(* ===== verification/DescTypes.v ===== *)
(** Data model of the transmit descriptors ([ol_txrx_types.h]): the pool and
    its free list, the network buffers the descriptors own, the registered
    callbacks, and the credit HTT keeps, around the queues and the scheduler
    ([TxTypes]). *)
From Stdlib Require Import ZArith Lia.
From stdpp Require Import prelude gmap list numbers.
From S2P Require Import Prelude.
From S2P Require Import TxTypes.

(** ** Constants *)
Definition ol_tx_frm_std : Z := 0.
Definition ol_tx_frm_tso : Z := 1.
Definition ol_tx_frm_audio : Z := 2.
Definition ol_tx_frm_no_free : Z := 3.
Definition ol_tx_frm_freed : Z := 0xff.
(** [htt_pkt_num_types]. *)
Definition OL_TXRX_MGMT_TYPE_BASE : Z := 4.
Definition OL_TXRX_MGMT_NUM_TYPES : Z := 8.
Definition OL_TXRX_INVALID_VDEV_ID : Z := 0xff.

Definition htt_tx_status_ok : Z := 0.
Definition htt_tx_status_discard : Z := 1.
Definition htt_tx_status_no_ack : Z := 2.
Definition htt_tx_status_peer_del : Z := 4.
Definition htt_tx_status_fail_notify : Z := 5.

(** ** Buffers and descriptors *)

(** A network buffer: its length, whether it has room for the MSDU id, and
    how it is exempt from encryption and checksums. *)
Record nbuf := mk_nbuf {
  nb_len : Z;
  nb_id_storage : bool;
  nb_exemption : Z;
  nb_cksum : Z }.

(** The first word of [union ol_tx_desc_list_elem_t]: the link of the free list
    and the buffer of the descriptor share it.  A descriptor is named by its
    id. *)
Inductive td_word := TdNext (next : option Z) | TdNetbuf (netbuf : Z).

(** [struct ol_tx_desc_t]. *)
Record desc := mk_desc {
  ds_first : td_word;
  ds_ref_cnt : Z;
  ds_status : Z;
  ds_pkt_type : Z;
  ds_vdev_id : Z;
  ds_vdev : option Z }.

(** What the outside sees: buffers unmapped and freed, callbacks. *)
Inductive tx_event :=
  | EvUnmap (b : Z)
  | EvTxFree (bs : list Z) (had_error : bool)
  | EvFree (b : Z)
  | EvDataCallback (b : Z) (had_error : bool)
  | EvDownloadCallback (mgmt_type b : Z) (had_error : bool)
  | EvOtaAckCallback (mgmt_type b : Z) (had_error : bool).

(** The part of the device that handles transmit descriptors: the queueing layer
    [dv_tx], the pool in the order of ids, the free list, the buffers the
    transmit path owns, whether a callback for [ol_tx_frm_no_free] frames is
    registered, the download and acknowledgement callbacks per management type,
    [ol_cfg_tx_free_at_download], and [htt_tx_credit]. *)
Record tx_device := mk_tx_device {
  dv_tx : tx_pdev;
  dv_pool : list desc;
  dv_freelist : option Z;
  dv_num_free : Z;
  dv_nbufs : gmap Z nbuf;
  dv_data_cb : bool;
  dv_mgmt_cbs : list (bool * bool);
  dv_free_at_download : bool;
  dv_target_delta : Z;
  dv_bus_delta : Z;
  dv_log : list tx_event }.

(** ** Field updates *)
Definition set_ds_first (f : td_word -> td_word) (s : desc) : desc :=
  {| ds_first := f (ds_first s); ds_ref_cnt := ds_ref_cnt s; ds_status
     := ds_status s; ds_pkt_type := ds_pkt_type s; ds_vdev_id :=
     ds_vdev_id s; ds_vdev := ds_vdev s |}.
Definition set_ds_ref_cnt (f : Z -> Z) (s : desc) : desc :=
  {| ds_first := ds_first s; ds_ref_cnt := f (ds_ref_cnt s); ds_status
     := ds_status s; ds_pkt_type := ds_pkt_type s; ds_vdev_id :=
     ds_vdev_id s; ds_vdev := ds_vdev s |}.
Definition set_ds_status (f : Z -> Z) (s : desc) : desc :=
  {| ds_first := ds_first s; ds_ref_cnt := ds_ref_cnt s; ds_status :=
     f (ds_status s); ds_pkt_type := ds_pkt_type s; ds_vdev_id :=
     ds_vdev_id s; ds_vdev := ds_vdev s |}.
Definition set_ds_pkt_type (f : Z -> Z) (s : desc) : desc :=
  {| ds_first := ds_first s; ds_ref_cnt := ds_ref_cnt s; ds_status :=
     ds_status s; ds_pkt_type := f (ds_pkt_type s); ds_vdev_id :=
     ds_vdev_id s; ds_vdev := ds_vdev s |}.
Definition set_ds_vdev_id (f : Z -> Z) (s : desc) : desc :=
  {| ds_first := ds_first s; ds_ref_cnt := ds_ref_cnt s; ds_status :=
     ds_status s; ds_pkt_type := ds_pkt_type s; ds_vdev_id := f
     (ds_vdev_id s); ds_vdev := ds_vdev s |}.
Definition set_ds_vdev (f : option Z -> option Z) (s : desc) : desc :=
  {| ds_first := ds_first s; ds_ref_cnt := ds_ref_cnt s; ds_status :=
     ds_status s; ds_pkt_type := ds_pkt_type s; ds_vdev_id :=
     ds_vdev_id s; ds_vdev := f (ds_vdev s) |}.
Definition set_dv_tx (f : tx_pdev -> tx_pdev) (s : tx_device) : tx_device :=
  {| dv_tx := f (dv_tx s); dv_pool := dv_pool s; dv_freelist :=
     dv_freelist s; dv_num_free := dv_num_free s; dv_nbufs := dv_nbufs
     s; dv_data_cb := dv_data_cb s; dv_mgmt_cbs := dv_mgmt_cbs s;
     dv_free_at_download := dv_free_at_download s; dv_target_delta :=
     dv_target_delta s; dv_bus_delta := dv_bus_delta s; dv_log :=
     dv_log s |}.
Definition set_dv_pool (f : list desc -> list desc) (s : tx_device) : tx_device :=
  {| dv_tx := dv_tx s; dv_pool := f (dv_pool s); dv_freelist :=
     dv_freelist s; dv_num_free := dv_num_free s; dv_nbufs := dv_nbufs
     s; dv_data_cb := dv_data_cb s; dv_mgmt_cbs := dv_mgmt_cbs s;
     dv_free_at_download := dv_free_at_download s; dv_target_delta :=
     dv_target_delta s; dv_bus_delta := dv_bus_delta s; dv_log :=
     dv_log s |}.
Definition set_dv_freelist (f : option Z -> option Z) (s : tx_device) : tx_device :=
  {| dv_tx := dv_tx s; dv_pool := dv_pool s; dv_freelist := f
     (dv_freelist s); dv_num_free := dv_num_free s; dv_nbufs :=
     dv_nbufs s; dv_data_cb := dv_data_cb s; dv_mgmt_cbs :=
     dv_mgmt_cbs s; dv_free_at_download := dv_free_at_download s;
     dv_target_delta := dv_target_delta s; dv_bus_delta :=
     dv_bus_delta s; dv_log := dv_log s |}.
Definition set_dv_num_free (f : Z -> Z) (s : tx_device) : tx_device :=
  {| dv_tx := dv_tx s; dv_pool := dv_pool s; dv_freelist :=
     dv_freelist s; dv_num_free := f (dv_num_free s); dv_nbufs :=
     dv_nbufs s; dv_data_cb := dv_data_cb s; dv_mgmt_cbs :=
     dv_mgmt_cbs s; dv_free_at_download := dv_free_at_download s;
     dv_target_delta := dv_target_delta s; dv_bus_delta :=
     dv_bus_delta s; dv_log := dv_log s |}.
Definition set_dv_nbufs (f : gmap Z nbuf -> gmap Z nbuf) (s : tx_device) : tx_device :=
  {| dv_tx := dv_tx s; dv_pool := dv_pool s; dv_freelist :=
     dv_freelist s; dv_num_free := dv_num_free s; dv_nbufs := f
     (dv_nbufs s); dv_data_cb := dv_data_cb s; dv_mgmt_cbs :=
     dv_mgmt_cbs s; dv_free_at_download := dv_free_at_download s;
     dv_target_delta := dv_target_delta s; dv_bus_delta :=
     dv_bus_delta s; dv_log := dv_log s |}.
Definition set_dv_data_cb (f : bool -> bool) (s : tx_device) : tx_device :=
  {| dv_tx := dv_tx s; dv_pool := dv_pool s; dv_freelist :=
     dv_freelist s; dv_num_free := dv_num_free s; dv_nbufs := dv_nbufs
     s; dv_data_cb := f (dv_data_cb s); dv_mgmt_cbs := dv_mgmt_cbs s;
     dv_free_at_download := dv_free_at_download s; dv_target_delta :=
     dv_target_delta s; dv_bus_delta := dv_bus_delta s; dv_log :=
     dv_log s |}.
Definition set_dv_mgmt_cbs (f : list (bool * bool) -> list (bool * bool)) (s : tx_device) : tx_device :=
  {| dv_tx := dv_tx s; dv_pool := dv_pool s; dv_freelist :=
     dv_freelist s; dv_num_free := dv_num_free s; dv_nbufs := dv_nbufs
     s; dv_data_cb := dv_data_cb s; dv_mgmt_cbs := f (dv_mgmt_cbs s);
     dv_free_at_download := dv_free_at_download s; dv_target_delta :=
     dv_target_delta s; dv_bus_delta := dv_bus_delta s; dv_log :=
     dv_log s |}.
Definition set_dv_free_at_download (f : bool -> bool) (s : tx_device) : tx_device :=
  {| dv_tx := dv_tx s; dv_pool := dv_pool s; dv_freelist :=
     dv_freelist s; dv_num_free := dv_num_free s; dv_nbufs := dv_nbufs
     s; dv_data_cb := dv_data_cb s; dv_mgmt_cbs := dv_mgmt_cbs s;
     dv_free_at_download := f (dv_free_at_download s); dv_target_delta
     := dv_target_delta s; dv_bus_delta := dv_bus_delta s; dv_log :=
     dv_log s |}.
Definition set_dv_target_delta (f : Z -> Z) (s : tx_device) : tx_device :=
  {| dv_tx := dv_tx s; dv_pool := dv_pool s; dv_freelist :=
     dv_freelist s; dv_num_free := dv_num_free s; dv_nbufs := dv_nbufs
     s; dv_data_cb := dv_data_cb s; dv_mgmt_cbs := dv_mgmt_cbs s;
     dv_free_at_download := dv_free_at_download s; dv_target_delta :=
     f (dv_target_delta s); dv_bus_delta := dv_bus_delta s; dv_log :=
     dv_log s |}.
Definition set_dv_bus_delta (f : Z -> Z) (s : tx_device) : tx_device :=
  {| dv_tx := dv_tx s; dv_pool := dv_pool s; dv_freelist :=
     dv_freelist s; dv_num_free := dv_num_free s; dv_nbufs := dv_nbufs
     s; dv_data_cb := dv_data_cb s; dv_mgmt_cbs := dv_mgmt_cbs s;
     dv_free_at_download := dv_free_at_download s; dv_target_delta :=
     dv_target_delta s; dv_bus_delta := f (dv_bus_delta s); dv_log :=
     dv_log s |}.
Definition set_dv_log (f : list tx_event -> list tx_event) (s : tx_device) : tx_device :=
  {| dv_tx := dv_tx s; dv_pool := dv_pool s; dv_freelist :=
     dv_freelist s; dv_num_free := dv_num_free s; dv_nbufs := dv_nbufs
     s; dv_data_cb := dv_data_cb s; dv_mgmt_cbs := dv_mgmt_cbs s;
     dv_free_at_download := dv_free_at_download s; dv_target_delta :=
     dv_target_delta s; dv_bus_delta := dv_bus_delta s; dv_log := f
     (dv_log s) |}.

(** ** Accessors *)
Notation MD := (M tx_device).

Definition get_desc (i : Z) : MD desc := s ← get; lift (znth (dv_pool s) i).
Definition upd_desc (i : Z) (f : desc -> desc) : MD unit :=
  d ← get_desc i; modify (set_dv_pool (fun l => zset l i (f d))).

(** [tx_desc->netbuf], which every reader goes on to dereference: in a free
    descriptor the word is a link. *)
Definition get_netbuf (i : Z) : MD Z :=
  d ← get_desc i; match ds_first d with TdNetbuf b => mret b | TdNext _ => fault end.
(** A dereference. *)
Definition get_nbuf (b : Z) : MD nbuf := s ← get; lift (dv_nbufs s !! b).

Definition emit (e : tx_event) : MD unit := modify (set_dv_log (fun l => l ++ [e])).

(** Give a buffer away. *)
Definition drop_nbuf (b : Z) : MD unit := get_nbuf b;; modify (set_dv_nbufs (delete b)).

Definition adf_nbuf_unmap (b : Z) : MD unit := get_nbuf b;; emit (EvUnmap b).
Definition adf_nbuf_free (b : Z) : MD unit := drop_nbuf b;; emit (EvFree b).
(** A list of buffers. *)
Definition adf_nbuf_tx_free (bs : list Z) (had_error : bool) : MD unit :=
  for_each bs drop_nbuf;; when (negb (bool_decide (bs = []))) (emit (EvTxFree bs had_error)).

========================================================================

PROBLEM REQUIREMENTS
Wherever the line holding "Definition ol_tx_frm_tso : Z := 1." falls in the entries above, copy exactly from it through the line holding "(** The first", inclusive, and add nothing.

ANSWER TO THIS EXERCISE
Definition ol_tx_frm_tso : Z := 1.
Definition ol_tx_frm_audio : Z := 2.
Definition ol_tx_frm_no_free : Z := 3.
Definition ol_tx_frm_freed : Z := 0xff.
(** [htt_pkt_num_types]. *)
Definition OL_TXRX_MGMT_TYPE_BASE : Z := 4.
Definition OL_TXRX_MGMT_NUM_TYPES : Z := 8.
Definition OL_TXRX_INVALID_VDEV_ID : Z := 0xff.

Definition htt_tx_status_ok : Z := 0.
Definition htt_tx_status_discard : Z := 1.
Definition htt_tx_status_no_ack : Z := 2.
Definition htt_tx_status_peer_del : Z := 4.
Definition htt_tx_status_fail_notify : Z := 5.

(** ** Buffers and descriptors *)

(** A network buffer: its length, whether it has room for the MSDU id, and
    how it is exempt from encryption and checksums. *)
Record nbuf := mk_nbuf {
  nb_len : Z;
  nb_id_storage : bool;
  nb_exemption : Z;
  nb_cksum : Z }.

(** The first word of [union ol_tx_desc_list_elem_t]: the link of the free list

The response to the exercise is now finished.